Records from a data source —
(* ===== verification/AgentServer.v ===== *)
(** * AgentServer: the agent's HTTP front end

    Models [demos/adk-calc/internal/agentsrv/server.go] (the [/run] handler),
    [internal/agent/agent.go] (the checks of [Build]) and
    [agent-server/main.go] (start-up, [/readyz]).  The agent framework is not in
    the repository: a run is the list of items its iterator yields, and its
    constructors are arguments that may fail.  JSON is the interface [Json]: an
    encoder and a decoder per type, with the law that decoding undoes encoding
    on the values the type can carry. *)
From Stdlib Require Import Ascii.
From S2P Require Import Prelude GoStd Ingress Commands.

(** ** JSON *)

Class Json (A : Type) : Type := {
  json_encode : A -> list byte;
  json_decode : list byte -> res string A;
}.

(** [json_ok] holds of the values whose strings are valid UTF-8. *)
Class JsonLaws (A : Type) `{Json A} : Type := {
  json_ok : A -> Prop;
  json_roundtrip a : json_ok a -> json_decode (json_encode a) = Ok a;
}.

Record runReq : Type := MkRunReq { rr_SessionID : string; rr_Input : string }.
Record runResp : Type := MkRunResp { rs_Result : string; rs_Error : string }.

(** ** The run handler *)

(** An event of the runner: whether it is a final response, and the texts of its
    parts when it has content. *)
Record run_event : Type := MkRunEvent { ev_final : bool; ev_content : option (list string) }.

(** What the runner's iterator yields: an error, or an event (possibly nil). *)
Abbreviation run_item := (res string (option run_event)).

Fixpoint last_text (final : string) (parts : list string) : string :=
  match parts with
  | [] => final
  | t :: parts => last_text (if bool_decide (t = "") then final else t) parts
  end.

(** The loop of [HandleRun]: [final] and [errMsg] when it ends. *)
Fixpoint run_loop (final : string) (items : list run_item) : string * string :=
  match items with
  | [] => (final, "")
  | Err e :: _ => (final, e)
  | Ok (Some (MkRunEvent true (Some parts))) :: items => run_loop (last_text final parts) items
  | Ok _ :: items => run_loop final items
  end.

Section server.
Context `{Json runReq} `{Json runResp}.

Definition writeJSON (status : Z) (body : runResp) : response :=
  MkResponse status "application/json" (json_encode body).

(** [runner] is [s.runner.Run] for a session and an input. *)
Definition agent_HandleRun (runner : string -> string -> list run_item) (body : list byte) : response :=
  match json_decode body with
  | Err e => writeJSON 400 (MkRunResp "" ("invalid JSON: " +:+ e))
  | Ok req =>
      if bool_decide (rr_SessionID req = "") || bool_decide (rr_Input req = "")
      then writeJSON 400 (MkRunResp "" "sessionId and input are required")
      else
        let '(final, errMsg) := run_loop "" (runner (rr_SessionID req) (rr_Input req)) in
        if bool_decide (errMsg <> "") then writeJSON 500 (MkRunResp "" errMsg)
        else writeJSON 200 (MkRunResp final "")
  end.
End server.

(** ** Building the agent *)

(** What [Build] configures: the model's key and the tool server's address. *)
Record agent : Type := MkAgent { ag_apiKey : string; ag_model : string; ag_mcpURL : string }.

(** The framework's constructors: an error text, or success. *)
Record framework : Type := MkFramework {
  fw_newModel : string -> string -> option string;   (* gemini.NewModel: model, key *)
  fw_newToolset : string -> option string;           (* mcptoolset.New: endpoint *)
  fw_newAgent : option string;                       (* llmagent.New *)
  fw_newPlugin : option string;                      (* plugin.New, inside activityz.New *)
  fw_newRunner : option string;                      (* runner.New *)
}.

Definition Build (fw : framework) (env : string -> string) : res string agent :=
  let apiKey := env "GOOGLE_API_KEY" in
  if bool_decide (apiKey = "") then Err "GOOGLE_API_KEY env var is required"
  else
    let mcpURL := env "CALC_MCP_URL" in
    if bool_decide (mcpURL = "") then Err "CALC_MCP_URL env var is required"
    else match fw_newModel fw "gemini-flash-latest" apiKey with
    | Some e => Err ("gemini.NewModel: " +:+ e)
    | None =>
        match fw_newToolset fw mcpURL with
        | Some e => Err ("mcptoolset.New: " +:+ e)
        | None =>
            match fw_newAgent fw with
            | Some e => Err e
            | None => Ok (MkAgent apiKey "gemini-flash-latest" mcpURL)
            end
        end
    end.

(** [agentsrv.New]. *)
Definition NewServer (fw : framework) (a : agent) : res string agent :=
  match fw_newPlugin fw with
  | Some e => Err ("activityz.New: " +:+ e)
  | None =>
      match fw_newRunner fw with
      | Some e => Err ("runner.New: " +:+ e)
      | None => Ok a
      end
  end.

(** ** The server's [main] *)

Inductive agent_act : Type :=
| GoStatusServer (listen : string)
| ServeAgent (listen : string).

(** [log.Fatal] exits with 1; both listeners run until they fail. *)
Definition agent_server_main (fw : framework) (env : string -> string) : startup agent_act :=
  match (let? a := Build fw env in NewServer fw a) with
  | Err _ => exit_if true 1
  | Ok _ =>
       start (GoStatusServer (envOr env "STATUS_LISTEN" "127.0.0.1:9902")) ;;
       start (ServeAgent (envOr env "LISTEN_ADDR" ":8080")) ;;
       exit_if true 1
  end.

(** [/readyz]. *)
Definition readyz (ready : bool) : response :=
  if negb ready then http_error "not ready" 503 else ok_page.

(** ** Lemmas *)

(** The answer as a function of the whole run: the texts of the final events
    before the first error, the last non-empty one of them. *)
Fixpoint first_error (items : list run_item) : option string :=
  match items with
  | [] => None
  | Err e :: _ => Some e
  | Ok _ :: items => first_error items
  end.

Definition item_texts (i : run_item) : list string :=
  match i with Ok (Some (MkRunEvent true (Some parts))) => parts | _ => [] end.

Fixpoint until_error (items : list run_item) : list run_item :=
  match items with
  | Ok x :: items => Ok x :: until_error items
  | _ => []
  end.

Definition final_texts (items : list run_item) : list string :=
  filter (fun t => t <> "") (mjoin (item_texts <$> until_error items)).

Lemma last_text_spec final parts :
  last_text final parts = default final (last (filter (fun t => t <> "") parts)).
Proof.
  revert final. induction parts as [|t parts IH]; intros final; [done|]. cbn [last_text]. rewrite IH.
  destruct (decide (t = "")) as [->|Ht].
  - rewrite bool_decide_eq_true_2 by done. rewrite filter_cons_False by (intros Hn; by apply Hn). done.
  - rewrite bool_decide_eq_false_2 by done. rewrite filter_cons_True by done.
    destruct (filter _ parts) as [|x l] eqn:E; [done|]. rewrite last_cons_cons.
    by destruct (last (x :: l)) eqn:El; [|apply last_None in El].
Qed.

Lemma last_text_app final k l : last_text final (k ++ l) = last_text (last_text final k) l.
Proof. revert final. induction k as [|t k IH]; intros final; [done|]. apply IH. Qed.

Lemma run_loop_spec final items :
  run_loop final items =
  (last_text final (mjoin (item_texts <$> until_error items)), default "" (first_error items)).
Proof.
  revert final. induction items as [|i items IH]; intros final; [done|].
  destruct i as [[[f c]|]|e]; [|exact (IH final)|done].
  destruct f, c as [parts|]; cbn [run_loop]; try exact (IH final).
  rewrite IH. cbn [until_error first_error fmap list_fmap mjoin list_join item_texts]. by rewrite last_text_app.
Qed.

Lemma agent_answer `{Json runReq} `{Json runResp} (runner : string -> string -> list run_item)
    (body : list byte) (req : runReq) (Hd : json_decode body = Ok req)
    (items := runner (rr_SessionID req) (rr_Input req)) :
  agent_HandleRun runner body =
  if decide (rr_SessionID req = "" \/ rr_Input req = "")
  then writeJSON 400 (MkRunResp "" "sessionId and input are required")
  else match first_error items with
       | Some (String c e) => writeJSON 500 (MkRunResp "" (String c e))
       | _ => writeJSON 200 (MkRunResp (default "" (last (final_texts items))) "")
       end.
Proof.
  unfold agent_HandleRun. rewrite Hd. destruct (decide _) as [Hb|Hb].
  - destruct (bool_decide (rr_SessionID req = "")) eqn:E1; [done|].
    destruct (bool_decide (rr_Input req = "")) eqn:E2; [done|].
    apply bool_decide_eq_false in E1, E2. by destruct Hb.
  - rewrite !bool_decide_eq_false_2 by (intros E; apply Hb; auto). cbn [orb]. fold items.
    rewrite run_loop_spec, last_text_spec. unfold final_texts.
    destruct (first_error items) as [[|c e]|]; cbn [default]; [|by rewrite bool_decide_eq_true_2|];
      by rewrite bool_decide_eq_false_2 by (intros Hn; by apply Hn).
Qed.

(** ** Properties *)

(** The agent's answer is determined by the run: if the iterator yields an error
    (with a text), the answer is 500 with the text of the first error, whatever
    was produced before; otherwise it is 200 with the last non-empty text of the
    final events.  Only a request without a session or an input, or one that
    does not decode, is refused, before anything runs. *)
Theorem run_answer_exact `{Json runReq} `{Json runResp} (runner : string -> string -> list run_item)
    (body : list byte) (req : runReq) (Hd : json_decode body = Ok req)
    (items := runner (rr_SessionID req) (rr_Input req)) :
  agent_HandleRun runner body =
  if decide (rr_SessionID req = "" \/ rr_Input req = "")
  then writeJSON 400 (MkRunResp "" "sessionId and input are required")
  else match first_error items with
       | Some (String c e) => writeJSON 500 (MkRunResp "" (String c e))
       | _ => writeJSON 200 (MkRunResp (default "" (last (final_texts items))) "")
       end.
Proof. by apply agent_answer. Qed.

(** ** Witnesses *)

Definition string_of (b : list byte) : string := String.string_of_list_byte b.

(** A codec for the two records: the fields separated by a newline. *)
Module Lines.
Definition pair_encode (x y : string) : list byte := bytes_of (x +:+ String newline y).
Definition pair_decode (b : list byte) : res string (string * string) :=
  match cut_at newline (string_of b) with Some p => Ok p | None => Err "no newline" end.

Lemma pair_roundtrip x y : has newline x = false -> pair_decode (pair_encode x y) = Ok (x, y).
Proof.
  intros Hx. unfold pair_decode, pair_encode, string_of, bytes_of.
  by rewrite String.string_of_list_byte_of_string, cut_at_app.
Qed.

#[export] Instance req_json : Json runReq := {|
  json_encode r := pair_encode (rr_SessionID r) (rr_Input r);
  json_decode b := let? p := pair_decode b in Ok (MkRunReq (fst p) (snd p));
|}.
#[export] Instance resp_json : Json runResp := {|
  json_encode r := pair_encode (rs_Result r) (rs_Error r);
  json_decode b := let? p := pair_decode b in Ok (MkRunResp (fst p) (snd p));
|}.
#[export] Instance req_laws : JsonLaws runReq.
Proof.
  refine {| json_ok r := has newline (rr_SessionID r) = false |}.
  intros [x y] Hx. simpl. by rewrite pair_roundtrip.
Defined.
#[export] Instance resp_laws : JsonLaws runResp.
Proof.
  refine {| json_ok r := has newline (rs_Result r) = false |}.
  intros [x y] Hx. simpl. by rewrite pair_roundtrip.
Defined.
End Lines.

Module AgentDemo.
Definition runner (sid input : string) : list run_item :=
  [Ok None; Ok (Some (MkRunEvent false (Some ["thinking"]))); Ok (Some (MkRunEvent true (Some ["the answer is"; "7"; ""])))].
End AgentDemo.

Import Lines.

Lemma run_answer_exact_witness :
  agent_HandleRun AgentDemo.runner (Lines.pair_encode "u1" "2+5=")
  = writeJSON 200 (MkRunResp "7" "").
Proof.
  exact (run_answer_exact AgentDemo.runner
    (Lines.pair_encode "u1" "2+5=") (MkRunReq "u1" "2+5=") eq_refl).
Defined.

WHAT THE TASK ASKS — Filter the entries and keep only the lines holding "readyz".

ANSWER TO THIS TASK —
    [agent-server/main.go] (start-up, [/readyz]).  The agent framework is not in
(** [/readyz]. *)
Definition readyz (ready : bool) : response :=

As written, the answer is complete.